WHAT YOU SHOULD DO
Reproduce exactly the lines of the material beneath, from the line that contains "sig_IsHealthCheck : bool;" to the line that contains "Definition NewSuccessSignal (now", both included, and no other lines.

[Start of Attachment]

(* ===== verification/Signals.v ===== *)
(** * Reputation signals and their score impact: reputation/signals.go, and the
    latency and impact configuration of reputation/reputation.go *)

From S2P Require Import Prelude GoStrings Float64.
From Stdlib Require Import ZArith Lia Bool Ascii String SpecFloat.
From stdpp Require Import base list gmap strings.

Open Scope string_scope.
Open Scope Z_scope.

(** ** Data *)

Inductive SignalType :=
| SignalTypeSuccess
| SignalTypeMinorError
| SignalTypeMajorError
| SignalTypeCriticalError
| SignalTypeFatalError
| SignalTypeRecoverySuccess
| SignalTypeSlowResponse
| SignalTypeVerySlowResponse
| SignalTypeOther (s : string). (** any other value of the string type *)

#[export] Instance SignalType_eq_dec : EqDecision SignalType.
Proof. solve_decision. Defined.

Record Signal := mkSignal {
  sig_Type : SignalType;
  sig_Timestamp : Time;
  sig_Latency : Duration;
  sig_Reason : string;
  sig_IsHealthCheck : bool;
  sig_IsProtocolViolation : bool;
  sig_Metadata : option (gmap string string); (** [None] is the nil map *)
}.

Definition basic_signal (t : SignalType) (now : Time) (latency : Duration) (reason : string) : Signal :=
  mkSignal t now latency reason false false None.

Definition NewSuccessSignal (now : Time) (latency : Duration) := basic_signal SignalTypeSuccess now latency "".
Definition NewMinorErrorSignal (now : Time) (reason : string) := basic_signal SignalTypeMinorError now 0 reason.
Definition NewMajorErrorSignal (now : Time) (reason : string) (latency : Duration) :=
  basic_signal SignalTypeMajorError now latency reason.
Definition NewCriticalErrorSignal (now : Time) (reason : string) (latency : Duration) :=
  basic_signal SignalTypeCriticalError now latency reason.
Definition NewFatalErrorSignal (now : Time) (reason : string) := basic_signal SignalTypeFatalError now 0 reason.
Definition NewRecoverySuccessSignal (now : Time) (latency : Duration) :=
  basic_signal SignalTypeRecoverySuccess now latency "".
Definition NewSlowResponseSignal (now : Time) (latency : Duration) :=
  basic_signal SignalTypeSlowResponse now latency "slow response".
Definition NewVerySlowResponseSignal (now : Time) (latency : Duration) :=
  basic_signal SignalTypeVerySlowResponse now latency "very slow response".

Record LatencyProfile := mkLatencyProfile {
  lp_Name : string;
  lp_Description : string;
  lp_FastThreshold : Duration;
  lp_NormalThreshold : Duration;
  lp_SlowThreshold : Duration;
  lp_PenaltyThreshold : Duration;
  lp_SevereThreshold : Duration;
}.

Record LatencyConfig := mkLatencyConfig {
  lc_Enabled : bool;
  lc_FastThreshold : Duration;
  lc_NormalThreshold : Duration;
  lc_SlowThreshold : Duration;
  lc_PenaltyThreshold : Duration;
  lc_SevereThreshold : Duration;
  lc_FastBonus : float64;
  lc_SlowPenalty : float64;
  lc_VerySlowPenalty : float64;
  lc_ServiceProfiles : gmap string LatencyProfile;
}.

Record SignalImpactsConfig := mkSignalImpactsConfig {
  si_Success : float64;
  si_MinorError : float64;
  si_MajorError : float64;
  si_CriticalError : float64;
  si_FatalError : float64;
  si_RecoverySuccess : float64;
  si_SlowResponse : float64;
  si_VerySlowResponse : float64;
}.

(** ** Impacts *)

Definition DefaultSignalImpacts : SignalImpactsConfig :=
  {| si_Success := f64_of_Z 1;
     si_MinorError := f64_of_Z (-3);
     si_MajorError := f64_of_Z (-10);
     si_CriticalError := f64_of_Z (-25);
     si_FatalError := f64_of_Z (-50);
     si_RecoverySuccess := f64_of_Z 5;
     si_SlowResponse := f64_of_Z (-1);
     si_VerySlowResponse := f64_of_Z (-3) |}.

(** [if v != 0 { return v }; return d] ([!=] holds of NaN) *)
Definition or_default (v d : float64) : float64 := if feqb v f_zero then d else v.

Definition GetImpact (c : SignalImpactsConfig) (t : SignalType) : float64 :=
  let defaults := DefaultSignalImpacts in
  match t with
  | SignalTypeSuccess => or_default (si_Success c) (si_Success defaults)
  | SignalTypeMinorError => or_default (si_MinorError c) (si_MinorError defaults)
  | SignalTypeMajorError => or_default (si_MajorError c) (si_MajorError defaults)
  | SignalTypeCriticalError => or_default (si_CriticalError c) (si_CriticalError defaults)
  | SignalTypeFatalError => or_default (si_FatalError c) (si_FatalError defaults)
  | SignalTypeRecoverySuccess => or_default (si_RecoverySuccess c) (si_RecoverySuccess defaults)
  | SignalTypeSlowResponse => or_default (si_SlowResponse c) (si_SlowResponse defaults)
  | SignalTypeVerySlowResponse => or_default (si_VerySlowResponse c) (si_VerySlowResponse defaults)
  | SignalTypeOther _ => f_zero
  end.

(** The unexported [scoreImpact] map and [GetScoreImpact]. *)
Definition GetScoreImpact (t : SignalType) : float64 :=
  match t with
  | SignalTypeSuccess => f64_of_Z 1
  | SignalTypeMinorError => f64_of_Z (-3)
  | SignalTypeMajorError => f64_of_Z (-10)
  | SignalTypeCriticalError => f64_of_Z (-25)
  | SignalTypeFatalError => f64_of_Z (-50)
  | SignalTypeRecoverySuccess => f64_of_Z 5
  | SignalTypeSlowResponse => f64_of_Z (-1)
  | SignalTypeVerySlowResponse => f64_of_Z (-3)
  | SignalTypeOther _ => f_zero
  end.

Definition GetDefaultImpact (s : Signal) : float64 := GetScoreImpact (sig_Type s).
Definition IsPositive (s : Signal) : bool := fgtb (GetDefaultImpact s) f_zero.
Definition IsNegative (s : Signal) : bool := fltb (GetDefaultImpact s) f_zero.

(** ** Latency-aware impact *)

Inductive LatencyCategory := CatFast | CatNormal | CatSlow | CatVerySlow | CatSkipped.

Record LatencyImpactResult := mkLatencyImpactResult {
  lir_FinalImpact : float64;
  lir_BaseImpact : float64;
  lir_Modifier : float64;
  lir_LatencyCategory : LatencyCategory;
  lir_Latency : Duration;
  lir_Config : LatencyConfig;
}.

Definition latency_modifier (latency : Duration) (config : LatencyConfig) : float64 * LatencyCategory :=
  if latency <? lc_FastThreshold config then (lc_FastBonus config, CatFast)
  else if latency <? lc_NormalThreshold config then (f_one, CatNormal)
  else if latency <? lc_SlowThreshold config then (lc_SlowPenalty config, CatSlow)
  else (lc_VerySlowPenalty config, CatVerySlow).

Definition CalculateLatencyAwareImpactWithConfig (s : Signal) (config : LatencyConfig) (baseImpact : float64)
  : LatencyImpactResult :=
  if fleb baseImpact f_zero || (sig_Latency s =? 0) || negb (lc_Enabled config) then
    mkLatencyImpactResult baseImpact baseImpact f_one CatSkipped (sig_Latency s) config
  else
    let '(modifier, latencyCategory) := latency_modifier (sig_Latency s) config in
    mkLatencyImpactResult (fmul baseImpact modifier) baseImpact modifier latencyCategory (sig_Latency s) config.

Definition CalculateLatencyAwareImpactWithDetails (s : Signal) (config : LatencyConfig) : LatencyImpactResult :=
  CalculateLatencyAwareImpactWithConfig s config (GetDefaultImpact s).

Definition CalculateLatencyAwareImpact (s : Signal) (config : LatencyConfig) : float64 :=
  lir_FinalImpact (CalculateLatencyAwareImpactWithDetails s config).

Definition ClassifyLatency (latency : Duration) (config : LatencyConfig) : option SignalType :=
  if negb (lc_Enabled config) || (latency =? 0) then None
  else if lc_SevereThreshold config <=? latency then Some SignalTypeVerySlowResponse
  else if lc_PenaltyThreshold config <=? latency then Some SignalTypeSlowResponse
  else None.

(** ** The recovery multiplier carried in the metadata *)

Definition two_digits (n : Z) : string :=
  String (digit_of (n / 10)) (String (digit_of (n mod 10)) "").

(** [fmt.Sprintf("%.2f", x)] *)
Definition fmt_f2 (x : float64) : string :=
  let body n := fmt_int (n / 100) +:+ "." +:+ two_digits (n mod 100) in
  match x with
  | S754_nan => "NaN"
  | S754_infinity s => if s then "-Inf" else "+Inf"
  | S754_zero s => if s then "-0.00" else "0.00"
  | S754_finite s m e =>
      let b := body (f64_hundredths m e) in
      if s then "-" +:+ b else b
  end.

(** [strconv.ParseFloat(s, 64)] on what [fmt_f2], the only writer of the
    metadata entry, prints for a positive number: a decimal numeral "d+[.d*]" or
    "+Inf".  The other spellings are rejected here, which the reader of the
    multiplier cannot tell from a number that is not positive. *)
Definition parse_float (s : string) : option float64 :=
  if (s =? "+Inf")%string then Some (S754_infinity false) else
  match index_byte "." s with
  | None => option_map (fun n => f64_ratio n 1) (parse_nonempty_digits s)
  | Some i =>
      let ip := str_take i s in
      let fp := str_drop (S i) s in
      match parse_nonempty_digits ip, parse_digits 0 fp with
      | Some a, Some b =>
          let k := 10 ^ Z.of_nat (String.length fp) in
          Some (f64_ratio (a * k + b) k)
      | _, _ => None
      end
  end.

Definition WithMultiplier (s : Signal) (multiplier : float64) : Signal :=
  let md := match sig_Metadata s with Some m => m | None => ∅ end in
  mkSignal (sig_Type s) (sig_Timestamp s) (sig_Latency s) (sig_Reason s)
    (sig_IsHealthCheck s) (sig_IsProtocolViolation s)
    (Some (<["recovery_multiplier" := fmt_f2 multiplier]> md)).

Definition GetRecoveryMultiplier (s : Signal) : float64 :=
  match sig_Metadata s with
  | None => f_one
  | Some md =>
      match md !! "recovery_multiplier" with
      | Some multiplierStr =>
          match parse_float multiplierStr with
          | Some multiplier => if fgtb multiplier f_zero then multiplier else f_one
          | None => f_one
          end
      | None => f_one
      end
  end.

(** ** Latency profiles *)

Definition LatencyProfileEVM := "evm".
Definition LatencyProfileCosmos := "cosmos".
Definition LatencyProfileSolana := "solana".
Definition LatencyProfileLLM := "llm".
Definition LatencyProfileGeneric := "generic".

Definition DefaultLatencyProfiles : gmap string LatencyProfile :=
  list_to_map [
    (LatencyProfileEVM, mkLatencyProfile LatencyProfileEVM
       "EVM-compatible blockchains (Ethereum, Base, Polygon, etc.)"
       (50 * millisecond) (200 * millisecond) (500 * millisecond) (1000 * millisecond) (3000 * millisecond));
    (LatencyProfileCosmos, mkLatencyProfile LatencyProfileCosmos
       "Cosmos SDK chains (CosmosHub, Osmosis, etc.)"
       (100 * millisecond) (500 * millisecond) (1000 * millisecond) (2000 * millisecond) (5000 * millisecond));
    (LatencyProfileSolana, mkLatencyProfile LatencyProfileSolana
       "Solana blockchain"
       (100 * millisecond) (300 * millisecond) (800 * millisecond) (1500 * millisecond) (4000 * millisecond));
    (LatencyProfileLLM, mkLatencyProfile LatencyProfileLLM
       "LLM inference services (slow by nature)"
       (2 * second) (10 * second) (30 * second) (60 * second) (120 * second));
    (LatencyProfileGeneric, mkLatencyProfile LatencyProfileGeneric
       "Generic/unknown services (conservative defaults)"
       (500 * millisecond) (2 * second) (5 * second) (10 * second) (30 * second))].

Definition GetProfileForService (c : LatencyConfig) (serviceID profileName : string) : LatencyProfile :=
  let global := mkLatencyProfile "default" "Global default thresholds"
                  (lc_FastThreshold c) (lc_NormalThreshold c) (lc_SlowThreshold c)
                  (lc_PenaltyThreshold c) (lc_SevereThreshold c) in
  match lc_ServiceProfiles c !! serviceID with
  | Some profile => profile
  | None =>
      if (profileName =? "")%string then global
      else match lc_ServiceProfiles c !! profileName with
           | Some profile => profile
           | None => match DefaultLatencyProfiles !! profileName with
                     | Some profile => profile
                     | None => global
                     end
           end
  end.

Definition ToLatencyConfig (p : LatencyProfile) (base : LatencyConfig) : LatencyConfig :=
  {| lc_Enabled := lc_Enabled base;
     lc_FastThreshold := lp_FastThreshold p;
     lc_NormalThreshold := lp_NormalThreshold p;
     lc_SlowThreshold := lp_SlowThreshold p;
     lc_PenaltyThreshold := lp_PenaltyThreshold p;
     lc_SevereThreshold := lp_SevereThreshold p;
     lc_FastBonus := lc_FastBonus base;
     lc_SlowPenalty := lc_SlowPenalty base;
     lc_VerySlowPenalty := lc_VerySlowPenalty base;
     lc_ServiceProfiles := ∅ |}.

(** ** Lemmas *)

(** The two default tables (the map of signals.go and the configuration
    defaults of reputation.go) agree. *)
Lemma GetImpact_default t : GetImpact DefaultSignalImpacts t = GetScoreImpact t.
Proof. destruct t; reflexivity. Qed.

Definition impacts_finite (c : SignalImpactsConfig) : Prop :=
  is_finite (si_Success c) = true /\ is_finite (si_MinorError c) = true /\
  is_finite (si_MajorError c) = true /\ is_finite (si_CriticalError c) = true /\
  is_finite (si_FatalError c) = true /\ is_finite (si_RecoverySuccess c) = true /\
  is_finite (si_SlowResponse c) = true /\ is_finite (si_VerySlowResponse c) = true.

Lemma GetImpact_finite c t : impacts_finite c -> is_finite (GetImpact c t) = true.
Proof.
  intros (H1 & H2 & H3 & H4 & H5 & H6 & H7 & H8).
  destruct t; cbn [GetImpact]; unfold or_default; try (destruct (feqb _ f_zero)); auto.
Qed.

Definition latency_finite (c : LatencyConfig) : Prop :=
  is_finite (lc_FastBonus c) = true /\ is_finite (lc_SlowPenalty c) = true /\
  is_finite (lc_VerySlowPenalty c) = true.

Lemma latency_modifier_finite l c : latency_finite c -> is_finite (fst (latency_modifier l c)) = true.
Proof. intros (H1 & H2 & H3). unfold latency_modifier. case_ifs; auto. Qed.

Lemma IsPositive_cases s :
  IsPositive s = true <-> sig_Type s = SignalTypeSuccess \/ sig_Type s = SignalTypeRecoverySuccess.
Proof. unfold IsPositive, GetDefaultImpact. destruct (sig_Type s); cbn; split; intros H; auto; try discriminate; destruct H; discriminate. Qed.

[End of Attachment]

RESPONSE TO THIS EXERCISE
  sig_IsHealthCheck : bool;
  sig_IsProtocolViolation : bool;
  sig_Metadata : option (gmap string string); (** [None] is the nil map *)
}.

Definition basic_signal (t : SignalType) (now : Time) (latency : Duration) (reason : string) : Signal :=
  mkSignal t now latency reason false false None.

Definition NewSuccessSignal (now : Time) (latency : Duration) := basic_signal SignalTypeSuccess now latency "".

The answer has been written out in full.